The first approach makes the most sense for individuals who can reliably predict their annual income based on past patterns. This tactic guarantees that an individual will not owe any penalties or interest for underpaying their taxes; however, in some situations, it can mean an individual ends up paying much more tax than they actually owe for the year.
In such a scenario, a taxpayer must wait until the following April to get their money back through a tax refund. This is problematic because such individuals are effectively losing out on interest they could have collected on the money they overpaid had they parked those funds in an interest-bearing investment.
What Are Payroll Taxes?
Payroll taxes are generally considered to be the taxes paid to Social Security and Medicare in the amount of 15.3%. Half of this is paid by you and half of it is paid by your employer. If you are self-employed, you are responsible for the entire amount. Other classifications include federal taxes and state taxes in payroll taxes.

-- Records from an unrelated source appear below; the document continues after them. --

(** The measurement of a required guest, before its result is noted. *)
Definition measure_guest (guest_id : nat) (config : wt_guest_config) : mprog Z :=
  match exec_window config, guest_record guest_id with
  | Some window, Some record =>
    ret ← call (wt_guest_verify_image wc_Sha256Hash (mr_base window) (mr_size window) (Some record) (gc_launch_min_version config));
    if flash_wrp && (ret =? WT_GUEST_VERIFY_OK) then query (OpFlashWrpOk (mr_base window) (mr_size window)) else mret ret
  | _, _ => mret WT_GUEST_VERIFY_ERROR_ARGUMENT
  end.
Definition wt_verify_guest_launch (guest_id : nat) : mprog Z :=
  config ← wt_guest_config_of guest_id;
  match config with
  | None => mret WT_GUEST_VERIFY_ERROR_ARGUMENT
  | Some config =>
    if gc_launch_required config =? 0 then mret WT_GUEST_VERIFY_OK else
    ret ← measure_guest guest_id config;
    bit ← guest_bit guest_id;
    (if ret =? WT_GUEST_VERIFY_OK then
       modify (λ s, s <| g_wt_launch_verified_mask := g_wt_launch_verified_mask s .| bit |>);;
       t ← gets mo_measurements;
       when (negb (launch_recorded guest_id t))
         (_ ← call (in_measurements (wt_guest_measurement_record (guest_record guest_id) (Some (gc_name config)))); mret tt)
     else modify (λ s, s <| g_wt_launch_refused_mask := g_wt_launch_refused_mask s .| bit |>));;
    mret ret
  end.

(** ** Restarts *)

(** [wt_partition_reset_runtime] of the ports. *)
Definition wt_partition_reset_runtime (guest_id : nat) (config : wt_guest_config) : mprog unit :=
  perform (OpContextReset guest_id);;
  mod_runtime guest_id (λ r, {| gr_state := gc_initial_state config; gr_remaining_delay_ticks := 0;
                                gr_restart_count := gr_restart_count r; gr_first_restart_tick := gr_first_restart_tick r;
                                gr_last_fault := WT_FAULT_NONE |}).
Definition quarantined (guest_id : nat) : mprog unit :=
  mod_runtime guest_id (λ r, r <| gr_state := WT_GUEST_FAULTED |>);;
  modify (λ s, s <| g_wt_quarantine_events := u32 (g_wt_quarantine_events s + 1) |>).

Definition backoff_guest (i : nat) : mprog unit :=
  l ← gets mo_runtime; r ← defined (l !! i);
  when (0 <? gr_remaining_delay_ticks r) (mod_runtime i (λ r, r <| gr_remaining_delay_ticks := gr_remaining_delay_ticks r - 1 |>));;
  l ← gets mo_runtime; r ← defined (l !! i);
  when ((gr_remaining_delay_ticks r =? 0) && bool_decide (gr_state r = WT_GUEST_RESTARTING))
    (ret ← wt_verify_guest_launch i;
     if ret =? WT_GUEST_VERIFY_OK then
       cs ← gets mo_configs; config ← defined (cs !! i); wt_partition_reset_runtime i config
     else quarantined i).
Definition wt_tick_restart_backoff : mprog unit :=
  n ← gets mo_guest_count; for_each (seq 0 n) backoff_guest.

What Is the Deduction for Self-Employment Taxes?
As a self-employed individual, you are responsible to pay 15.3% in Social Security tax and Medicare tax. Typically, half of this would be covered by an employer but self-employed individuals are responsible for the entire amount; however, the employer's portion of the tax (7.65%) can be deducted.
What Happens If You Are Self-Employed Without Pay Stubs?
If you need to show pay stubs for whatever reason but do not have any because you are self-employed, you can show previous years' tax returns, invoices, bank statements, or profit/loss statements.
The Bottom Line
If your employer doesn't withhold payroll taxes, you will have to pay these taxes yourself. This typically applies to independent contractors who need to make quarterly estimates of their taxes to the IRS.
To do this on your own, you will need certain information, such as your adjusted gross income from the previous year, estimated total income for the current year, as well total deductions, exemptions, and credits. It is always worth consulting a tax professional to help you estimate your taxes so you don't get it wrong, which may result in fees and penalties with the IRS.